Rand Paul has become Trump's most loyal stooge https://t.co/5QMHHbgesX pic.twitter.com/Zu9jpJChmf
— Jonathan Chait (@jonathanchait) February 22, 2017
(The headline of that story says “Fox News Congratulates Rand Paul For Being Loyal Trump Stooge,” but the URL substitutes toady for stooge. Toady, a much older word, has a colorful history; it connotes a tad more sycophancy than stooge.)
Three Stooges title card, 1936. Originally billed as “Ted Healy and His Stooges,” the act debuted in movies in 1930 and probably helped shift the meaning of stooge from “stage assistant” to “the butt of a joke.” Read my 2012 post about a famous Stooges expression.
But that’s not the only recent context for stooge. Scott Pruitt, recently confirmed as head of the Environmental Protection Agency, has been tagged an “oil and gas industry stooge.” Tulsi Gabbard, a Democratic congresswoman from Hawaii, was labeled “a stooge for Syria’s dictator.” And both candidates for the chairmanship of the Democratic National Committee were scorned as stooges.
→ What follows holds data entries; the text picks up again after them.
(* ===== verification/Kstring.v ===== *)
(** * Memory and kernel/string.c

    The physical memory is a map from addresses to bytes; what an address that was
    never written holds is not used.  The routines of kernel/string.c that the kernel
    runs on memory ([memset], [memcmp], [memmove]) are functions on it, loop by
    loop.  The string routines that run on character arrays of kernel
    structures take the array that starts where the pointer points; reading or
    writing past its end gives [None].  [char] is unsigned on RISC-V. *)

From S2P Require Import Prelude.

(** ** Byte memory *)

Abbreviation mem := (gmap Z Z).

(** Little-endian words of [n] bytes. *)

Fixpoint load (n : nat) (m : mem) (a : Z) : Z :=
  match n with
  | O => 0
  | S n' => m !!! a + 256 * load n' m (a + 1)
  end.

Fixpoint store (n : nat) (m : mem) (a v : Z) : mem :=
  match n with
  | O => m
  | S n' => store n' (<[a := v mod 256]> m) (a + 1) (v / 256)
  end.

Abbreviation load64 := (load 8).
Abbreviation store64 := (store 8).

(** The [n] bytes at [a]. *)

Definition bytes_at (m : mem) (a : Z) (n : nat) : list Z :=
  (fun i => m !!! (a + Z.of_nat i)) <$> seq 0 n.

(** Write the bytes [bs] at [a]. *)

Fixpoint write_bytes (m : mem) (a : Z) (bs : list Z) : mem :=
  match bs with
  | [] => m
  | b :: bs' => write_bytes (<[a := b]> m) (a + 1) bs'
  end.

(** Little-endian words of [n] bytes inside an array of bytes; out of its range
    there is none. *)

Fixpoint le_value (bs : list Z) : Z :=
  match bs with [] => 0 | b :: bs' => b + 256 * le_value bs' end.

Fixpoint le_bytes (n : nat) (v : Z) : list Z :=
  match n with O => [] | S n' => v mod 256 :: le_bytes n' (v / 256) end.

Definition le_get (n : nat) (bs : list Z) (off : Z) : option Z :=
  if (off <? 0) || (Z.of_nat (length bs) <? off + Z.of_nat n) then None
  else Some (le_value (take n (drop (Z.to_nat off) bs))).

Definition le_put (n : nat) (bs : list Z) (off v : Z) : option (list Z) :=
  if (off <? 0) || (Z.of_nat (length bs) <? off + Z.of_nat n) then None
  else Some (list_inserts (Z.to_nat off) (le_bytes n v) bs).

(** ** kernel/string.c on memory *)

(** [for(i = 0; i < n; i++) cdst[i] = c;] *)

Fixpoint memset_from (m : mem) (dst c : Z) (n : nat) : mem :=
  match n with
  | O => m
  | S n' => memset_from (<[dst := u8 c]> m) (dst + 1) c n'
  end.

Definition memset (m : mem) (dst c n : Z) : mem := memset_from m dst c (Z.to_nat (u32 n)).

Fixpoint memcmp_from (m : mem) (s1 s2 : Z) (n : nat) : Z :=
  match n with
  | O => 0
  | S n' =>
      if negb (m !!! s1 =? m !!! s2) then m !!! s1 - m !!! s2
      else memcmp_from m (s1 + 1) (s2 + 1) n'
  end.

Definition memcmp (m : mem) (v1 v2 n : Z) : Z := memcmp_from m v1 v2 (Z.to_nat (u32 n)).

(** [while(n-- > 0) *--d = *--s;] *)

Fixpoint copy_down (m : mem) (d s : Z) (n : nat) : mem :=
  match n with
  | O => m
  | S n' => copy_down (<[d - 1 := m !!! (s - 1)]> m) (d - 1) (s - 1) n'
  end.

(** [while(n-- > 0) *d++ = *s++;] *)

Fixpoint copy_up (m : mem) (d s : Z) (n : nat) : mem :=
  match n with
  | O => m
  | S n' => copy_up (<[d := m !!! s]> m) (d + 1) (s + 1) n'
  end.

Definition memmove (m : mem) (dst src n : Z) : mem :=
  let n := u32 n in
  if (src <? dst) && (dst <? src + n)
  then copy_down m (dst + n) (src + n) (Z.to_nat n)
  else copy_up m dst src (Z.to_nat n).

(** ** kernel/string.c on character arrays *)

Fixpoint strncmp_from (p q : list Z) (n : nat) : option Z :=
  match n with
  | O => Some 0
  | S n' =>
      match p, q with
      | a :: p', b :: q' =>
          if negb (a =? 0) && (a =? b) then strncmp_from p' q' n' else Some (a - b)
      | _, _ => None
      end
  end.

Definition strncmp (p q : list Z) (n : Z) : option Z := strncmp_from p q (Z.to_nat (u32 n)).

(** [while(n-- > 0) *s++ = 0;] *)

Fixpoint zero_pad (s : list Z) (n : nat) : option (list Z) :=
  match n with
  | O => Some s
  | S n' =>
      match s with
      | [] => None
      | _ :: s' => r ← zero_pad s' n'; Some (0 :: r)
      end
  end.

Fixpoint strncpy_from (s t : list Z) (n : nat) : option (list Z) :=
  match n with
  | O => Some s
  | S n' =>
      match s, t with
      | _ :: s', c :: t' =>
          if c =? 0 then r ← zero_pad s' n'; Some (0 :: r)
          else r ← strncpy_from s' t' n'; Some (c :: r)
      | _, _ => None
      end
  end.

Definition strncpy (s t : list Z) (n : Z) : option (list Z) := strncpy_from s t (Z.to_nat n).

(** The loop of safestrcpy, entered with [n] more characters allowed, and the
    closing [*s = 0]. *)

Fixpoint safestrcpy_from (s t : list Z) (n : nat) : option (list Z) :=
  match n with
  | O => match s with [] => None | _ :: s' => Some (0 :: s') end
  | S n' =>
      match s, t with
      | _ :: s', c :: t' =>
          if c =? 0 then
            match s' with [] => None | _ :: s'' => Some (c :: 0 :: s'') end
          else r ← safestrcpy_from s' t' n'; Some (c :: r)
      | _, _ => None
      end
  end.

Definition safestrcpy (s t : list Z) (n : Z) : option (list Z) :=
  if n <=? 0 then Some s else safestrcpy_from s t (Z.to_nat (n - 1)).

Fixpoint strlen (s : list Z) : option Z :=
  match s with
  | [] => None
  | c :: s' => if c =? 0 then Some 0 else n ← strlen s'; Some (n + 1)
  end.

(** ** The C string an array holds *)

(** The characters before the first NUL (all of them when there is none). *)

Fixpoint cstring (s : list Z) : list Z :=
  match s with
  | [] => []
  | c :: s' => if c =? 0 then [] else c :: cstring s'
  end.

(** ** Lemmas: words in memory *)

Lemma load_ext n m m' a :
  (forall x, a <= x < a + Z.of_nat n -> m !!! x = m' !!! x) -> load n m a = load n m' a.
Proof.
  revert a; induction n as [|n IH]; intros a H; [done|].
  cbn [load]. rewrite (H a) by lia. rewrite (IH (a + 1)); [done|].
  intros x Hx. apply H. lia.
Qed.

Lemma store_other n m a v x :
  x < a \/ a + Z.of_nat n <= x -> store n m a v !!! x = m !!! x.
Proof.
  revert m a v; induction n as [|n IH]; intros m a v H; [done|].
  cbn [store]. rewrite IH by lia. apply lookup_total_insert_ne. lia.
Qed.

Lemma store_range n m a v x :
  a <= x < a + Z.of_nat n -> 0 <= store n m a v !!! x < 256.
Proof.
  revert m a v; induction n as [|n IH]; intros m a v H; [lia|].
  cbn [store]. destruct (Z.eq_dec x a) as [->|].
  - rewrite store_other by lia. rewrite lookup_total_insert_eq.
    apply Z.mod_pos_bound. lia.
  - apply IH. lia.
Qed.

Lemma load_store_eq n m a v : load n (store n m a v) a = v mod 256 ^ Z.of_nat n.
Proof.
  revert m a v; induction n as [|n IH]; intros m a v.
  - by rewrite Z.mod_1_r.
  - cbn [load store]. rewrite IH, store_other, lookup_total_insert_eq by lia.
    rewrite Nat2Z.inj_succ, Z.pow_succ_r by lia.
    rewrite (Z.rem_mul_r v 256) by lia. done.
Qed.

Lemma load_store_ne n k m a b v :
  a + Z.of_nat n <= b \/ b + Z.of_nat k <= a -> load n (store k m b v) a = load n m a.
Proof. intros H. apply load_ext. intros x Hx. apply store_other. lia. Qed.

Lemma load64_store64 m a v : load64 (store64 m a v) a = u64 v.
Proof. rewrite load_store_eq. done. Qed.

Lemma load_0 n m a :
  (forall x, a <= x < a + Z.of_nat n -> m !!! x = 0) -> load n m a = 0.
Proof.
  revert a; induction n as [|n IH]; intros a H; [done|].
  cbn [load]. rewrite (H a), IH by (lia || (intros; apply H; lia)). done.
Qed.

(** ** Lemmas: words inside arrays *)

Lemma le_value_bytes n v : le_value (le_bytes n v) = v mod 256 ^ Z.of_nat n.
Proof.
  revert v; induction n as [|n IH]; intros v; [by rewrite Z.mod_1_r|].
  cbn [le_bytes le_value]. rewrite IH, Nat2Z.inj_succ, Z.pow_succ_r by lia.
  rewrite (Z.rem_mul_r v 256) by lia. done.
Qed.

Lemma length_le_bytes n v : length (le_bytes n v) = n.
Proof. revert v; induction n as [|n IH]; intros v; [done|]. simpl. by rewrite IH. Qed.

(** Reading back a word that was stored. *)

Lemma le_get_put n bs off v bs' :
  le_put n bs off v = Some bs' -> le_get n bs' off = Some (v mod 256 ^ Z.of_nat n).
Proof.
  unfold le_put, le_get. destruct (_ || _) eqn:E; [done|]. intros [= <-].
  rewrite length_inserts, E. f_equal. rewrite <- le_value_bytes. f_equal.
  apply orb_false_elim in E as [?%Z.ltb_ge ?%Z.ltb_ge].
  apply list_eq. intros i. destruct (decide (i < n)%nat) as [Hi|Hi].
  - rewrite lookup_take_lt, lookup_drop by done.
    rewrite list_lookup_inserts; rewrite ?length_le_bytes; [f_equal; lia|lia..].
  - rewrite lookup_take_ge by lia. symmetry. apply lookup_ge_None_2. rewrite length_le_bytes. lia.
Qed.

(** ** Lemmas: the memory routines *)

Lemma memset_from_lookup m dst c n x :
  memset_from m dst c n !!! x =
    if (dst <=? x) && (x <? dst + Z.of_nat n) then u8 c else m !!! x.
Proof.
  revert m dst; induction n as [|n IH]; intros m dst; cbn [memset_from].
  - zcase; done.
  - rewrite IH. destruct (Z.eq_dec x dst) as [->|].
    + rewrite lookup_total_insert_eq. zcase; done.
    + rewrite lookup_total_insert_ne by lia. zcase; done.
Qed.

Lemma memset_lookup m dst c n x :
  0 <= n < 2 ^ 32 ->
  memset m dst c n !!! x = if (dst <=? x) && (x <? dst + n) then u8 c else m !!! x.
Proof.
  intros Hn. unfold memset. rewrite memset_from_lookup, u32_small by lia.
  by rewrite Z2Nat.id by lia.
Qed.

Lemma copy_up_lookup m d s n x :
  d <= s \/ s + Z.of_nat n <= d ->
  copy_up m d s n !!! x =
    if (d <=? x) && (x <? d + Z.of_nat n) then m !!! (s + (x - d)) else m !!! x.
Proof.
  revert m d s; induction n as [|n IH]; intros m d s H; cbn [copy_up].
  - zcase; done.
  - rewrite IH by lia. destruct (Z.eq_dec x d) as [->|].
    + rewrite lookup_total_insert_eq. zcase; simpl; f_equal; lia.
    + rewrite (lookup_total_insert_ne m d x) by lia.
      zcase; simpl; try done.
      rewrite lookup_total_insert_ne by lia. f_equal. lia.
Qed.

Lemma copy_down_lookup m d s n x :
  s <= d ->
  copy_down m d s n !!! x =
    if (d - Z.of_nat n <=? x) && (x <? d) then m !!! (s + (x - d)) else m !!! x.
Proof.
  revert m d s; induction n as [|n IH]; intros m d s H; cbn [copy_down].
  - zcase; done.
  - rewrite IH by lia. destruct (Z.eq_dec x (d - 1)) as [->|].
    + rewrite lookup_total_insert_eq. zcase; simpl; f_equal; lia.
    + rewrite (lookup_total_insert_ne m (d - 1) x) by lia.
      zcase; simpl; try done.
      rewrite lookup_total_insert_ne by lia. f_equal. lia.
Qed.

(** memmove copies as if through a temporary buffer, overlapping or not. *)

Lemma memmove_lookup m dst src n x :
  0 <= n < 2 ^ 32 ->
  memmove m dst src n !!! x =
    if (dst <=? x) && (x <? dst + n) then m !!! (src + (x - dst)) else m !!! x.
Proof.
  intros Hn. unfold memmove. rewrite u32_small by lia.
  destruct (Z.ltb_spec src dst); simpl; [destruct (Z.ltb_spec dst (src + n))|].
  - rewrite copy_down_lookup by lia. rewrite Z2Nat.id by lia.
    replace (dst + n - n) with dst by lia.
    replace (src + n + (x - (dst + n))) with (src + (x - dst)) by lia. done.
  - rewrite copy_up_lookup by lia. by rewrite Z2Nat.id by lia.
  - rewrite copy_up_lookup by lia. by rewrite Z2Nat.id by lia.
Qed.

Lemma load_memset m dst c n a k :
  0 <= n < 2 ^ 32 -> a + Z.of_nat k <= dst \/ dst + n <= a ->
  load k (memset m dst c n) a = load k m a.
Proof.
  intros Hn H. apply load_ext. intros x Hx. rewrite memset_lookup by lia. zcase; done.
Qed.

Lemma load_memset_0 m dst n a k :
  0 <= n < 2 ^ 32 -> dst <= a -> a + Z.of_nat k <= dst + n ->
  load k (memset m dst 0 n) a = 0.
Proof.
  intros Hn H1 H2. apply load_0. intros x Hx. rewrite memset_lookup by lia. zcase; done.
Qed.

#[global] Arguments load : simpl never.
#[global] Arguments store : simpl never.
#[global] Arguments memset : simpl never.
#[global] Arguments memmove : simpl never.
#[global] Opaque load store memset memmove.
So...the George Soros stooge (Tom Perez) gets chosen for #DNCChair over the Alex Soros stooge (Keith Ellison). The Dems in a nutshell y'all.
— Sarah Abdallah (@sahouraxo) February 25, 2017
British Prime Minister Theresa May comes in for some stooge-shaming.
@ToryEurosceptic @7templarknight7 Globalist stooge Theresa May doesn't like British flags. Her Thought Police have them taken down.
— Richard N (@FXdestination) February 26, 2017
Nor has Donald Trump escaped the stooge label.
Because he is a Russian stooge of whom his propagandist says "his powers will not be questioned": He. Must. Go. pic.twitter.com/duttzf0W4O
— Keith Olbermann (@KeithOlbermann) February 24, 2017
The proto-punk band Iggy and the Stooges – originally the Psychedelic Stooges – defiantly reclaimed stooge during its long reign (1967 to 2016). The band was the subject of a 2016 documentary directed by Jim Jarmusch, Gimme Danger.
“Year of the Iguana” (1997)
Dorothy Arzner's (very strange) film "Dance, Girl, Dance" is summarized by an IMDb reader thus:
"Judy O'Brien is an aspiring ballerina in a dance troupe. Also in the company is Bubbles, a brash mantrap who leaves the struggling troupe for a career in burlesque. When the company disbands, Bubbles gives Judy a thankless job as her stooge. The two eventually clash when both fall for the same man."
Somehow "Judy" becomes a wildly successful solo dancing star, in part by highlighting the contrast with "Bubbles," whose part of the act consists in making the star look good and herself ridiculous. The picture includes one of those news-headline montages in which the word "stooge" is prominent. (Successful dance acts seem to be tabloid front page news in the world of this script.) I find it hard to capture the weirdness of this movie--I suggest you watch it, though I can't guarantee you'll actually enjoy the experience.